Two months ago, my 4.5 year old daughter had an illness that caused her to be constipated. At that time, it hurt to go poo. She has recovered from the illness, but has been afraid of pooping ever since. I have tried all sorts of things: rewards, removal of treats, not talking about it, talking about it, laxatives. She has is just convinced it will hurt even though it is coming out in her knickers.

I am at my wits end. In September she will hopefully start kinder garden (we live in Bulgaria). But we need to sort this out first.

Any advice will be appreciated.

  • 1
    Hi! Have you looked up any of our questions on the subject? Look up Encopresis in particular, as while your daughter may not have that exact problem, it's related, and many of the same concepts may apply. – Joe Aug 11 '15 at 21:55

First of all: recognise the fear as something real, but describe it as something that used to happen, and that does not happen now.

"Remember when you had a problem, and it used to hurt to poo? It's so good that poo doesn't hurt now!"

Have a sticker chart to reward prompt pooing. Celebrate success, do not punish set-backs. Children need to learn the signs of needing a poo; these signals can become distorted if a child begins "stool withholding" and they may need to re-learn those signals.

You may find this book useful: It Hurts When I Poop!: A Story for Children Who Are Scared to Use the Potty


Constipation in children is as common as rain, and as you've discovered, it's a self-perpetuating problem. Please abandon the idea that this problem will be resolved by September. It won't. It's going to take months.

There are lots of reasons this doesn't go quickly:

  • One of the colon's jobs is to reabsorb water from stool. The longer the stool stays in the colon, the harder and drier it becomes. Thus, voluntarily holding back a bowel movement because of fear of pain becomes a self-fulfilling prophesy.
  • Treatment requires a significant change in a lot of aspects of her intake, and this is often hard for parents to maintain (they don't have time/are impatient for results/etc.)
  • The child's sense of decorum or her willingness to please isn't as well developed as her fear of pain.
  • The child will be afraid of bowel movements until she's had at least a month or regular, soft, pain free bowel movements, more often two or three. She actually needs to forget how painful a bowel movement can be.
  • The rewards of a risky proposition (having a voluntary bowel movements) aren't great enough to induce her to try.
  • Talking about it, or trying to reason with her, is absolutely fruitless. Kids this age have their own enchanting and frustrating sense of (il)logic.
  • Forcing the issue by using dramatic measures only focuses more on the problem, and brings it's own set of potential problems.

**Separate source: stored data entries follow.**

Definition primary_local_subnets (routes : list RouteEntry) (primary_ifindex : Z) : list (Z * Z) :=
  unseen [] (omap (fun r => match destination r with V4 d => Some (d, prefix_length r) | V6 _ => None end)
    (List.filter (fun r =>
       (interface_index r =? primary_ifindex) && is_unspecified (next_hop r)
       && ((1 <=? prefix_length r) && (prefix_length r <=? 31))
       && match destination r with V4 d => is_unicast_destination d (prefix_length r) | V6 _ => false end) routes)).

Definition primary_local_subnets_v6 (routes : list RouteEntry) (primary_ifindex : Z) : list (Z * Z) :=
  unseen [] (omap (fun r => match destination r with
                            | V6 d => if is_unicast_destination_v6 d (prefix_length r) then Some (d, prefix_length r) else None
                            | V4 _ => None
                            end)
    (List.filter (fun r => (1 <=? prefix_length r) && (prefix_length r <=? 127))
       (List.filter (fun r => (interface_index r =? primary_ifindex) && is_unspecified (next_hop r)) routes))).

Record ExemptibleLocalSubnets := mkExemptible {
  ex_v4 : list (Z * Z);
  ex_v6 : list (Z * Z);
  ex_too_wide : list IpBlock;
  ex_public_v6 : list (Z * Z);
}.

(** [if !list.contains(&x) { push }]. *)
Definition push_once {A} `{EqDecision A} (l : list A) (x : A) : list A := if bool_decide (x ∈ l) then l else l ++ [x].

Definition exempt_block (out : ExemptibleLocalSubnets) (block : IpBlock) : ExemptibleLocalSubnets :=
  match network block with
  | V4 net => mkExemptible (push_once (ex_v4 out) (net, prefix_len block)) (ex_v6 out) (ex_too_wide out) (ex_public_v6 out)
  | V6 net => mkExemptible (ex_v4 out) (push_once (ex_v6 out) (net, prefix_len block)) (ex_too_wide out) (ex_public_v6 out)
  end.

Definition exempt_segment (out : ExemptibleLocalSubnets) (segment : IpBlock) : ExemptibleLocalSubnets :=
  match local_segment_exemption segment with
  | Exempt blocks => fold_left exempt_block blocks out
  | TooWide => mkExemptible (ex_v4 out) (ex_v6 out) (ex_too_wide out ++ [segment]) (ex_public_v6 out)
  | NotPrivate =>
      match network segment with
      | V6 net => mkExemptible (ex_v4 out) (ex_v6 out) (ex_too_wide out) (ex_public_v6 out ++ [(net, prefix_len segment)])
      | V4 _ => out
      end
  end.

(** The segments a link reports, as blocks. *)
Definition reported_segments (routes : list RouteEntry) (ifindex : Z) : list IpBlock :=
  omap (fun '(net, prefix) => IpBlock_new (V4 net) prefix) (primary_local_subnets routes ifindex)
  ++ omap (fun '(net, prefix) => IpBlock_new (V6 net) prefix) (primary_local_subnets_v6 routes ifindex).

Definition exemptible_local_subnets (routes : list RouteEntry) (ifindex : Z) : ExemptibleLocalSubnets :=
  fold_left exempt_segment (reported_segments routes ifindex) (mkExemptible [] [] [] []).
(* ===== verification/NetworkPlan.v ===== *)
(** * Network rules as routes

    The plan of service-runtime/src/route_codegen/network_routes.rs: which routes the
    networks of a rule book need, so that longest prefix sends every address of a
    network over the link the rules give it. *)

From stdpp Require Import base numbers list gmap sets sorting.
From S2P Require Import Prelude Str Digits IpAddr IpBlock AppPath AppIdentity AutoRule HostMatch Canonical.
From S2P Require Import NetPolicy Normalize Matching NetClaims HostCache PublicZone AddressOwner BlockSplit RouteTable RouteReading.

Open Scope Z_scope.

(** ** Diagnostics (route_codegen.rs) *)

Inductive RouteCodegenDiagnostic : Set :=
| HostnameUnresolved (rule_id hostname : str)
| SuffixEmpty (rule_id suffix : str)
| ZoneEmpty (rule_id zone : str)
| AppRuleAddressAndAppNotRouted (rule_id : str)
| AppRuleUnobserved (rule_id app : str)
| AppRuleDestinationClaimedByMainLink (rule_id app : str) (ip : Z)
| AppRuleDestinationUsedByOtherProcess (rule_id app : str) (ip : Z)
| AddressClaimedByMainLink (rule_id : str) (ip : IpAddr) (count : Z)
| PrivateAddressKeptOutOfTunnel (rule_id : str) (ip : IpAddr) (count : Z)
| PrimaryExceptionsUnavailable
| NetworkYieldsToLocalNetwork (rule_id : str) (network local : IpBlock)
| NetworkRoutedAroundTunnelServer (rule_id : str) (network : IpBlock) (server : IpAddr)
| NetworkClaimedByMainLink (rule_id : str) (network : IpBlock)
| NetworkRoutesCapped (rule_id : str) (cap : nat).

Definition MAX_ROUTES_PER_RULE : nat := Z.to_nat 4096.
(* ===== verification/RoutePlan.v ===== *)
(** * The neutral plan of routes

    service-runtime/src/enforcement_planner/routes.rs plans the routes of a rule book as
    intents that name a link and not an interface; core/platform/api/src/route_lowering.rs
    turns them into rows. It is the twin of the generator of [RouteGen], and the main
    theorem compares the two. *)

From stdpp Require Import base numbers list gmap sets sorting.
From S2P Require Import Prelude Str Digits IpAddr IpBlock AppPath AppIdentity AutoRule HostMatch Canonical.
From S2P Require Import NetPolicy Normalize Matching NetClaims HostCache PublicZone AddressOwner AppGate FakePool.
From S2P Require Import BlockSplit RouteTable RouteReading NetworkPlan RouteGen.

Open Scope Z_scope.

(** ** Intents (core/platform/api/src/enforcement.rs) *)

Inductive DstMatch : Set :=
| AnyDst
| HostV4 (ip : Z)
| HostV6 (ip : Z)
| SubnetV4 (net prefix : Z)
| SubnetV6 (net prefix : Z).

#[export] Instance DstMatch_eq_dec : EqDecision DstMatch.
Proof. solve_decision. Defined.

Inductive EgressRef : Set := EgressPrimary | EgressSecondary | EgressAdapter (id : str).

#[export] Instance EgressRef_eq_dec : EqDecision EgressRef.
Proof. solve_decision. Defined.

Record RouteIntent : Set := mkIntent { ri_dst : DstMatch; ri_egress : EgressRef; ri_metric : Z; ri_table : RouteTableRef }.

(** ** Lowering *)

Record RouteTarget := mkRouteTarget { rt_gateway : Z; rt_gateway_v6 : Z; rt_index : Z }.

Definition lower_intent (secondary : RouteTarget) (primary : option RouteTarget) (intent : RouteIntent) : option RouteEntry :=
  target ← match ri_egress intent with
           | EgressSecondary => Some secondary
           | EgressPrimary => primary
           | EgressAdapter _ => None
           end;
  '(destination, prefix, hop) ← match ri_dst intent with
                                | HostV4 ip => Some (V4 ip, 32, V4 (rt_gateway target))
                                | SubnetV4 net prefix => Some (V4 net, prefix, V4 (rt_gateway target))
                                | HostV6 ip => Some (V6 ip, 128, V6 (rt_gateway_v6 target))
                                | SubnetV6 net prefix => Some (V6 net, prefix, V6 (rt_gateway_v6 target))
                                | AnyDst => None
                                end;
  Some (mkRoute destination prefix hop (rt_index target) (ri_metric intent) true (ri_table intent)).

Definition lower_routes (routes : list RouteIntent) (secondary : RouteTarget) (primary : option RouteTarget) : list RouteEntry :=
  omap (lower_intent secondary primary) routes.

(** ** Destinations *)

Definition host_match (ip : IpAddr) : DstMatch := match ip with V4 v4 => HostV4 v4 | V6 v6 => HostV6 v6 end.

Definition subnet_match (block : IpBlock) : DstMatch :=
  match network block with V4 net => SubnetV4 net (prefix_len block) | V6 net => SubnetV6 net (prefix_len block) end.

(** The host a destination is. *)
Definition dst_host (dst : DstMatch) : option IpAddr :=
  match dst with HostV4 ip => Some (V4 ip) | HostV6 ip => Some (V6 ip) | _ => None end.

Definition overlay_intent (half : Z * Z) (egress : EgressRef) : RouteIntent :=
  mkIntent (SubnetV4 half.1 half.2) egress SECONDARY_ROUTE_METRIC MainTable.

(** dns_address_sanity.rs. *)
Definition is_unreachable_v6 (ip : Z) : bool :=
  if negb (bool_decide (NetPolicy.classify (V6 ip) = Routable)) then true
  else if bool_decide (is_Some (to_ipv4_mapped ip)) then true
  else (v6_segment ip 0 =? 0x0100) && (v6_segment ip 1 =? 0) && (v6_segment ip 2 =? 0) && (v6_segment ip 3 =? 0).

(** [is_non_routable] of net_filter.rs; route_codegen.rs has its own. *)
Definition net_filter_non_routable (ip : IpAddr) : bool :=
  match ip with V4 v4 => is_non_routable_v4 v4 | V6 v6 => is_unreachable_v6 v6 || is_default_pool_addr ip end.

(** ** Host routes of a rule set *)

(** The destinations planned so far, the intents, and the count of the rule at hand. *)
Record Planned := mkPlanned { pl_seen : gset IpAddr; pl_out : list RouteIntent; pl_rule : nat }.

Section HostRoutes.
Context (egress : EgressRef).

(** The flag is [false] only at the cap. *)
Definition push_host_route (ip : IpAddr) (p : Planned) : Planned * bool :=
  if (MAX_ROUTES_PER_RULE <=? pl_rule p)%nat then (p, false)
  else if net_filter_non_routable ip then (p, true)
  else if bool_decide (ip ∈ pl_seen p) then (p, true)
  else (mkPlanned ({[ip]} ∪ pl_seen p) (pl_out p ++ [mkIntent (host_match ip) egress SECONDARY_ROUTE_METRIC MainTable]) (S (pl_rule p)), true).

(** The loop over the addresses of one host. *)
Fixpoint push_host_routes (steerable : IpAddr -> bool) (ips : list IpAddr) (p : Planned) : Planned * bool :=
  match ips with
  | [] => (p, true)
  | ip :: rest =>
      if steerable ip then
        let '(p, more) := push_host_route ip p in
        if more then push_host_routes steerable rest p else (p, false)
      else push_host_routes steerable rest p
  end.

Section Rules.
Context {C O : Type} `{!FqdnCacheLookup C} `{!AppObservationLookup O} (cache : C).
Context (gate : AppDestinationGate O) (o : AddressOwnership) (families : FamilyScope).

Definition egress_link : Link := match egress with EgressPrimary => Main | _ => Additional end.

(** The loop over the hosts of a suffix or zone. *)
Fixpoint push_subhosts (hosts : list str) (p : Planned) : Planned :=
  match hosts with
  | [] => p
  | sub :: rest =>
      let '(p, more) := push_host_routes (fun ip => address_rule_may_steer o ip egress_link) (capped_for_host cache sub families) p in
      if more then push_subhosts rest p else p
  end.
Definition reconcile_selectors (routing : LinuxPrincipalRouting) (k : F) (plan : SelectorPlan)
  : F * LinuxPrincipalRouting * result SelectorDelta PlatformError :=
  if negb (lp_kernel_selects_by_uid routing) then let '(k, out) := give_up_selecting k in (k, routing, out)
  else
    match get_fib_rules k with
    | Err e => (k, routing, Err e)
    | Ok installed =>
        let desired := selector_rules plan (lp_sys_uid_max routing) (negb (lp_ipv6_refused routing)) in
        let '(k, refused, out) := settle_selectors k installed desired (lp_ipv6_refused routing) in
        let routing := mkRouting (lp_sys_uid_max routing) (lp_kernel_selects_by_uid routing) refused in
        match out with
        | Ok _ => ((keep_ours_in_front k).1, routing, out)
        | Err _ => (k, routing, out)
        end
    end.

End Pass.

(** ** Whose uids the service accounts are *)

Definition in_range (uid : Z) (range : Z * Z) : Prop := range.1 <= uid <= range.2.

(** Non-empty ranges, in order, none reaching into the next. *)
Definition ranges_ok (ranges : list (Z * Z)) : Prop :=
  Forall (fun r => r.1 <= r.2) ranges /\ StronglySorted (fun r s => r.2 < s.1) ranges.

Lemma carve_uid_holds uid range x : Exists (in_range x) (carve_uid uid range) <-> in_range x range /\ x <> uid.
Proof.
  destruct range as [first last]. unfold carve_uid, in_range. cbn [fst snd].
  destruct (Z.ltb_spec uid first), (Z.ltb_spec last uid), (Z.ltb_spec first uid), (Z.ltb_spec uid last); cbn [orb app];
    rewrite ?Exists_cons, ?Exists_nil; cbn [fst snd]; lia.
Qed.

Lemma carve_uid_within uid range r : range.1 <= range.2 -> r ∈ carve_uid uid range -> range.1 <= r.1 /\ r.1 <= r.2 /\ r.2 <= range.2.
Proof.
  destruct range as [first last]. unfold carve_uid. cbn [fst snd]. intros Hle.
  destruct (Z.ltb_spec uid first), (Z.ltb_spec last uid), (Z.ltb_spec first uid), (Z.ltb_spec uid last); cbn [orb app];
    rewrite ?elem_of_cons, ?elem_of_nil; naive_solver lia.
Qed.

Lemma carve_uid_ok uid range : range.1 <= range.2 -> ranges_ok (carve_uid uid range).
Proof.
  intros Hle. split.
  - apply Forall_forall. intros r Hr. by apply carve_uid_within in Hr as (_ & ? & _).
  - destruct range as [first last]. unfold carve_uid.
    destruct ((uid <? first) || (last <? uid)); [repeat constructor|].
    destruct (first <? uid), (uid <? last); repeat constructor. cbn. lia.
Qed.

Lemma carve_ok uid ranges : ranges_ok ranges -> ranges_ok (ranges ≫= carve_uid uid).
Proof.
  intros [Hle Hs]. induction Hs as [|range ranges Hs IH Hlt]; [split; constructor|]. inversion_clear Hle as [|? ? Hr Hrest]. destruct (IH Hrest) as [IHle IHs].
  destruct (carve_uid_ok uid range Hr) as [Cle Cs]. cbn. split; [by apply Forall_app_2|].
  apply StronglySorted_app_2; [|done|done]. intros a b Ha Hb. apply carve_uid_within in Ha; [|done].
  apply list_elem_of_bind in Hb as (r & Hb & Hin). rewrite Forall_forall in Hlt, Hrest. specialize (Hlt r Hin).
  apply carve_uid_within in Hb; [|by apply Hrest]. lia.
Qed.

Lemma carve_holds uid ranges x : Exists (in_range x) (ranges ≫= carve_uid uid) <-> Exists (in_range x) ranges /\ x <> uid.
Proof.
  induction ranges as [|range ranges IH]; cbn; [rewrite Exists_nil; tauto|].
  rewrite Exists_app, Exists_cons, IH, carve_uid_holds. tauto.
Qed.

Lemma carve_all uids ranges x :
  Exists (in_range x) (fold_left (fun ranges uid => ranges ≫= carve_uid uid) uids ranges) <-> Exists (in_range x) ranges /\ x ∉ uids.
Proof.
  revert ranges. induction uids as [|uid uids IH]; intros ranges; cbn; [rewrite elem_of_nil; tauto|].
  rewrite IH, carve_holds, not_elem_of_cons. tauto.
Qed.

Lemma service_ranges_ok sys_uid_max : 0 <= sys_uid_max -> ranges_ok (service_ranges sys_uid_max).
Proof.
  intros H. unfold service_ranges, DYNAMIC_USER_UIDS, NOBODY_UID.
  destruct (Z.ltb_spec sys_uid_max 61184), (Z.ltb_spec sys_uid_max 65519), (Z.ltb_spec (Z.max 65519 sys_uid_max) 65534); cbn [app];
    (split; [repeat constructor; cbn; lia|repeat constructor; cbn; lia]).
Qed.

(** A service account: in the system range, in the band of [DynamicUser], or nobody. *)
Definition service_uid (sys_uid_max uid : Z) : Prop := uid <= sys_uid_max \/ in_range uid DYNAMIC_USER_UIDS \/ uid = NOBODY_UID.

Lemma service_ranges_holds sys_uid_max uid : 0 <= uid ->
  Exists (in_range uid) (service_ranges sys_uid_max) <-> service_uid sys_uid_max uid.
Proof.
  intros H. unfold service_ranges, service_uid, in_range, DYNAMIC_USER_UIDS, NOBODY_UID. cbn [fst snd].
  destruct (Z.ltb_spec sys_uid_max 61184), (Z.ltb_spec sys_uid_max 65519), (Z.ltb_spec (Z.max 65519 sys_uid_max) 65534); cbn [app];
    rewrite ?Exists_cons, ?Exists_nil; cbn [fst snd]; lia.
Qed.

Lemma service_account_uids_ok sys_uid_max present : 0 <= sys_uid_max -> ranges_ok (service_account_uids sys_uid_max present).
Proof.
  intros H%service_ranges_ok. unfold service_account_uids. revert H. generalize (service_ranges sys_uid_max).
  induction (dedup (sort_by Z.compare present)) as [|uid uids IH]; intros ranges H; [done|]. cbn. by apply IH, carve_ok.
Qed.

Lemma service_account_uids_holds sys_uid_max present uid : 0 <= uid ->
  Exists (in_range uid) (service_account_uids sys_uid_max present) <-> service_uid sys_uid_max uid /\ uid ∉ present.
Proof.
  intros H. unfold service_account_uids. by rewrite carve_all, (service_ranges_holds _ _ H), dedup_elem, sort_by_elem_of.
Qed.

(** A user signed in to an account of the band cuts the band in two. *)
Example service_band_cut : service_account_uids 999 [62000; 1000] = [(0, 999); (61184, 61999); (62001, 65519); (65534, 65534)].
Proof. by vm_compute. Qed.

(** ** What the rules do to a packet *)

(** A packet as the rules see it; one the machine forwards is not local. *)
Record Packet : Set := mkPacket { pk_ipv6 : bool; pk_uid : Z; pk_local : bool }.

The best approach is a low-key dietary and behavioral approach that incorporates a lot of changes maintained over a long period of time.

For you:

  • Don't express worry, disappointment or frustration in front of your daughter. None will help.
  • Keep a daily food, fluids (guestimate) and stool diary. You never know what might be a contributing cause, and this way you see what works, as well.
  • Accept her fear as absolutely reasonable and respectable for her. Respect the fear. Don't give her false reassurances. That will only teach her that you're not to be trusted on this issue (and maybe, therefor, others?)
  • Patience, patience, patience. This is an opportunity to build trust.
  • Focus on process over product, that is, praise her efforts, not her successes. This may sound very strange, but it's really invaluable advice. Praising her for pooping will teach her that she's admired and loved in part for her mere ability to poop. Praising her for being courageous in trying new things, sticking with the program, doing things that she might not like for a greater good, problem solving together (how to drink a smoothie at school?), etc. will teach her that she's admired for things she can use in other circumstances, too.

For her:

  • Increase fluid intake immediately. If she is well hydrated, her colon won't reabsorb as much fluid from her stool; her stool will be softer and less painful to pass. Any fluid id preferable to none, but pear juice and diluted prune juice are special in that they contain non-absorbed sugars which draw water osmotically to themselves.
  • increase her fiber intake. Not only with the standard vegetables, but be creative: make stewed fig and/or prune puree with honey (or something) to spread on whole grain bread or crackers. The four P fruits (pears, peaches, plums and prunes) are rich in fiber. (NB: if you increase her fiber intake without increasing her fluid intake, it will make the problem worse, not better!)
  • Make smoothies! Use her favorite fruits (plus the ones above), add flax seeds or flax seed oil.
  • Give her flax seed oil (2 tsp. per day)
  • Make her rewards for sticking with the program substantive: does she like to have her nails done? Giving her a manicure with a pretty translucent polish (or bold, if you like) on a Saturday is a fun activity. Make sure they are rewards she really likes.
  • Save invasive methods (e.g., enemas, suppositories) for measures of last resort. (By this time, you should have at least spoken with - if not actually seen - her primary care provider.)
  • Never use an over-the-counter laxative for your child without talking with her primary care provider first.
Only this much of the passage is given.